In the summer of 1964 he was a U.S.-sponsored visiting professor Universidad Mayor de San Francisco Xavier and Universidad Mayor de San Andres in La Paz, Bolivia. From January through June of the following year, he was a visiting professor at Rutgers University. He became a professor at the newly formed Graduate School of Planning, University of Puerto Rico in August 1965. He also taught courses at the Universidad Autonoma de Santo Domingo.

===Research===
During the 1969–70 academic year, Dr. Thorne took a sabbatical during which he traveled around the world to conduct research on what became his last book. His travels included visiting the London—British Library, where he focused economic policies in the former British colonies. He also visited Paris—Les Archives, to study material related to what had been the French colonies. During that visit, he met with Dr. Bernard Gazes, France's chief economist and learned about France's approaches to making its economic policies.

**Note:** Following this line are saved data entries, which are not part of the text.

(* ===== verification/GoLib.v ===== *)
(** * What the program uses of the Go standard library

    Instants and durations ([time]), cancellation ([context]), sorting ([sort.Strings] and
    the exchange loops the stores write out), iteration over maps, byte strings and the
    text encodings of [encoding/hex] and [encoding/base64]. *)

From S2P Require Import Prelude.

(** ** time

    A [time.Time] is its distance in nanoseconds from January 1 of year 1, UTC, the zero
    [Time]; a [time.Duration] is an int64 count of nanoseconds.  The monotonic reading that
    [time.Now] carries besides the wall clock is not modelled. *)

Abbreviation time := Z (only parsing).
Abbreviation duration := Z (only parsing).

Definition Second : duration := 1000000000%Z.
Definition Minute : duration := 60000000000%Z.
Definition Hour : duration := 3600000000000%Z.

Definition zero_time : time := 0%Z.
Definition IsZero (t : time) : bool := (t =? 0)%Z.
Definition After (t u : time) : bool := (u <? t)%Z.
Definition Before (t u : time) : bool := (t <? u)%Z.
Definition Add (t : time) (d : duration) : time := (t + d)%Z.

(** [t.Sub(u)] saturates at the ends of int64. *)
Definition Sub (t u : time) : duration :=
  if (t - u <? - two63)%Z then (- two63)%Z
  else if (two63 <=? t - u)%Z then (two63 - 1)%Z
  else (t - u)%Z.

Definition Until (now t : time) : duration := Sub t now.
Definition Since (now t : time) : duration := Sub now t.

(** [expiresAt.IsZero() || !now.After(expiresAt)] is how every store reads an expiry. *)
Definition expired_at (now expires : time) : bool := negb (IsZero expires) && After now expires.

(** ** context

    What [ctx.Err()] returns during the call: nil, or why the context is done. *)

Inductive ctx_error := Canceled | DeadlineExceeded.
Definition context := option ctx_error.

(** ** sort *)

(** [sort.Strings]: ascending byte order. *)
Definition sort_strings : list string -> list string := merge_sort String.le.

(** One pass of [for j := i+1; j < len(s); j++ { if less(s[j], s[i]) { s[i], s[j] = s[j], s[i] } }]:
    the element that ends at [i] and the rest, in place. *)
Fixpoint exchange_pass {A} (less : A -> A -> bool) (x : A) (l : list A) : A * list A :=
  match l with
  | [] => (x, [])
  | y :: l' =>
      if less y x
      then let '(m, r) := exchange_pass less y l' in (m, x :: r)
      else let '(m, r) := exchange_pass less x l' in (m, y :: r)
  end.

(** The outer loop over [i]; a pass keeps the length, so [length l] rounds are enough. *)
Fixpoint exchange_rounds {A} (less : A -> A -> bool) (n : nat) (l : list A) : list A :=
  match n, l with
  | S n, x :: l' => let '(m, r) := exchange_pass less x l' in m :: exchange_rounds less n r
  | _, _ => l
  end.
Definition exchange_sort {A} (less : A -> A -> bool) (l : list A) : list A :=
  exchange_rounds less (length l) l.

(** ** strings *)

Definition HasPrefix (s p : string) : bool := String.prefix p s.

(** [s] without its first [n] bytes, as in [s[n:]]. *)
Fixpoint drop_string (n : nat) (s : string) : string :=
  match n, s with
  | S n, String _ s => drop_string n s
  | _, _ => s
  end.

Definition TrimPrefix (s p : string) : string :=
  if HasPrefix s p then drop_string (String.length p) s else s.

(** ** Iteration over a map

    [for k, v := range m] visits every entry once, in an order the language leaves open. *)
Class MapOrder := {
  range : forall {A : Type}, gmap string A -> list (string * A);
  range_perm : forall (A : Type) (m : gmap string A), range m ≡ₚ map_to_list m;
  (** the same for a [map[string]struct{}], a set *)
  range_set : gset string -> list string;
  range_set_perm : forall (X : gset string), range_set X ≡ₚ elements X
}.

Definition range_keys `{MapOrder} {A} (m : gmap string A) : list string := (range m).*1.

(** An order to run the definitions with. *)
Definition tree_order : MapOrder :=
  {| range A m := map_to_list m; range_perm A m := reflexivity _;
     range_set X := elements X; range_set_perm X := reflexivity _ |}.

(** ** Byte strings and their text encodings *)

Definition bytes := list byte.

Definition byte_eqb (a b : byte) : bool := Byte.eqb a b.
Definition string_of_bytes (b : bytes) : string := String.string_of_list_byte b.
Definition bytes_of_string (s : string) : bytes := String.list_byte_of_string s.

Definition hex_alphabet : string := "0123456789abcdef".
Definition char_at (alphabet : string) (i : N) : ascii :=
  match String.get (N.to_nat i) alphabet with Some c => c | None => zero end.

(** [hex.EncodeToString] *)
Fixpoint hex_encode (b : bytes) : string :=
  match b with
  | [] => ""
  | x :: b' =>
      String (char_at hex_alphabet (N.shiftr (Byte.to_N x) 4))
        (String (char_at hex_alphabet (N.land (Byte.to_N x) 15)) (hex_encode b'))
  end.

(** [base64.RawURLEncoding.EncodeToString]: no padding. *)
Definition url_alphabet : string :=
  "ABCDEFGHIJKLMNOPQRSTUVWXYZabcdefghijklmnopqrstuvwxyz0123456789-_".
Definition b64_char (n : N) : ascii := char_at url_alphabet (N.land n 63).

Fixpoint base64_raw_url (b : bytes) : string :=
  match b with
  | x :: y :: z :: b' =>
      let v := N.lor (N.lor (N.shiftl (Byte.to_N x) 16) (N.shiftl (Byte.to_N y) 8)) (Byte.to_N z) in
      String (b64_char (N.shiftr v 18))
        (String (b64_char (N.shiftr v 12))
          (String (b64_char (N.shiftr v 6)) (String (b64_char v) (base64_raw_url b'))))
  | [x; y] =>
      let v := N.lor (N.shiftl (Byte.to_N x) 16) (N.shiftl (Byte.to_N y) 8) in
      String (b64_char (N.shiftr v 18))
        (String (b64_char (N.shiftr v 12)) (String (b64_char (N.shiftr v 6)) ""))
  | [x] =>
      let v := N.shiftl (Byte.to_N x) 16 in
      String (b64_char (N.shiftr v 18)) (String (b64_char (N.shiftr v 12)) "")
  | [] => ""
  end.

(** ** Lemmas *)

Lemma expired_at_spec now e : expired_at now e = true <-> (e <> 0 /\ e < now)%Z.
Proof. unfold expired_at, IsZero, After. rewrite andb_true_iff, negb_true_iff. lia. Qed.

Lemma not_expired_at_spec now e : expired_at now e = false <-> (e = 0 \/ now <= e)%Z.
Proof. unfold expired_at, IsZero, After. rewrite andb_false_iff, negb_false_iff. lia. Qed.

Lemma Sub_range t u : in_int64 (Sub t u).
Proof. unfold in_int64, Sub, two63. repeat case_match; lia. Qed.

Lemma Sub_exact t u : in_int64 (t - u) -> Sub t u = (t - u)%Z.
Proof. unfold in_int64, Sub, two63. intros. repeat case_match; lia. Qed.

Lemma drop_string_app p s : drop_string (String.length p) (p +:+ s) = s.
Proof. induction p as [|c p IH]; [by destruct s|exact IH]. Qed.

Lemma TrimPrefix_app p s : TrimPrefix (p +:+ s) p = s.
Proof. unfold TrimPrefix, HasPrefix. by rewrite prefix_app, drop_string_app. Qed.

Lemma sort_strings_perm l : sort_strings l ≡ₚ l.
Proof. apply merge_sort_Permutation. Qed.

Lemma sort_strings_sorted l : StronglySorted String.le (sort_strings l).
Proof. apply StronglySorted_merge_sort; apply _. Qed.

Lemma elem_of_sort_strings x l : x ∈ sort_strings l <-> x ∈ l.
Proof. by rewrite sort_strings_perm. Qed.

(** Two lists with the same elements sort to the same list. *)
Lemma sort_strings_unique l1 l2 : l1 ≡ₚ l2 -> sort_strings l1 = sort_strings l2.
Proof.
  intros Hp. apply (StronglySorted_unique String.le); [apply sort_strings_sorted..|].
  by rewrite !sort_strings_perm.
Qed.

Lemma exchange_pass_perm {A} (less : A -> A -> bool) x l m r :
  exchange_pass less x l = (m, r) -> m :: r ≡ₚ x :: l.
Proof.
  revert x m r. induction l as [|y l IH]; intros x m r H; simpl in H; [by simplify_eq|].
  repeat case_match; simplify_eq/=.
  all: match goal with E : exchange_pass _ _ _ = _ |- _ => apply IH in E as Hp end.
  - etrans; [apply perm_swap|]. by rewrite Hp.
  - etrans; [apply perm_swap|]. rewrite Hp. apply perm_swap.
Qed.

Section exchange.
Context {A : Type} (key : A -> Z).
Local Abbreviation less := (fun a b => (key a <? key b)%Z).
Local Abbreviation le := (fun a b => (key a <= key b)%Z).

Lemma exchange_pass_min x l m r :
  exchange_pass less x l = (m, r) -> le m x /\ Forall (le m) r.
Proof.
  revert x m r. induction l as [|y l IH]; intros x m r H; simpl in H.
  { simplify_eq. split; [lia|constructor]. }
  repeat case_match; simplify_eq/=.
  all: match goal with E : exchange_pass _ _ _ = _ |- _ => apply IH in E as [? ?] end.
  all: split; [lia|constructor; [lia|done]].
Qed.

Lemma exchange_rounds_perm n l : exchange_rounds less n l ≡ₚ l.
Proof.
  revert l. induction n as [|n IH]; intros [|x l]; simpl; try done.
  case_match eqn:E. rewrite IH. by apply exchange_pass_perm in E.
Qed.

Lemma exchange_rounds_sorted n l :
  length l <= n -> StronglySorted le (exchange_rounds less n l).
Proof.
  revert l. induction n as [|n IH]; intros [|x l] Hl; simpl in *; [constructor|lia|constructor|].
  case_match eqn:E. pose proof (exchange_pass_perm _ _ _ _ _ E) as Hp.
  apply Permutation_length in Hp. simpl in Hp.
  apply exchange_pass_min in E as [_ Hmin].
  constructor; [apply IH; lia | by rewrite exchange_rounds_perm].
Qed.

Lemma exchange_sort_perm l : exchange_sort less l ≡ₚ l.
Proof. apply exchange_rounds_perm. Qed.

Lemma exchange_sort_sorted l : StronglySorted le (exchange_sort less l).
Proof. by apply exchange_rounds_sorted. Qed.
End exchange.

Lemma range_keys_perm `{MapOrder} {A} (m : gmap string A) :
  range_keys m ≡ₚ (map_to_list m).*1.
Proof. unfold range_keys. by rewrite range_perm. Qed.

Lemma elem_of_range `{MapOrder} {A} (m : gmap string A) k a :
  (k, a) ∈ range m <-> m !! k = Some a.
Proof. rewrite range_perm. apply elem_of_map_to_list. Qed.

Lemma elem_of_range_keys `{MapOrder} {A} (m : gmap string A) k :
  k ∈ range_keys m <-> is_Some (m !! k).
Proof.
  unfold range_keys. rewrite list_elem_of_fmap. split.
  - intros [[k' a] [-> Hin]]. apply elem_of_range in Hin. by eexists.
  - intros [a Ha]. exists (k, a). split; [done|]. by apply elem_of_range.
Qed.

Lemma elem_of_range_set `{MapOrder} (X : gset string) k : k ∈ range_set X <-> k ∈ X.
Proof. by rewrite range_set_perm, elem_of_elements. Qed.

Lemma length_range_set `{MapOrder} (X : gset string) : length (range_set X) = size X.
Proof. by rewrite range_set_perm. Qed.

Lemma NoDup_range_set `{MapOrder} (X : gset string) : NoDup (range_set X).
Proof. rewrite range_set_perm. apply NoDup_elements. Qed.

Lemma NoDup_range_keys `{MapOrder} {A} (m : gmap string A) : NoDup (range_keys m).
Proof. rewrite range_keys_perm. apply NoDup_fst_map_to_list. Qed.

#[export] Hint Resolve Sub_range sort_strings_sorted : omni.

During his visit to the Netherlands he had a comparable interview with Professor Jan Tinbergen, who had just won the Nobel Prize for Economics, regarding similar matters on economic policy formation in the Netherlands.

During the same trip, he interviewed Norway and Sweden's chief economists and with Malta's Minister of Finance. Dr. Thorne also visited Senegal, Ivory Coast, Liberia, Ghana, Nigeria, Kenya, Ethiopia and interviewed both government officials and with non-government persons. He also obtained relevant economic policy information for Pakistan and India, Malaysia, Singapore, Hong Kong and Taiwan through relevant officials in those countries. He also stopped in Tokyo briefly before returning to Puerto Rico.

Alfred P. Thorne warned the Puerto Rican government of the unsustainable trajectory that the country was traveling on in an OpEd published in the San Juan Star in 1972.

He retired from the University of Puerto Rico in 1977. His work has been collected by universities, banks and other institutions of higher learning around the globe.

His last book is the culmination of his experiences and years of research. It explains why some underdeveloped countries remain so after many decades of economic stagnation for their poorest inhabitants.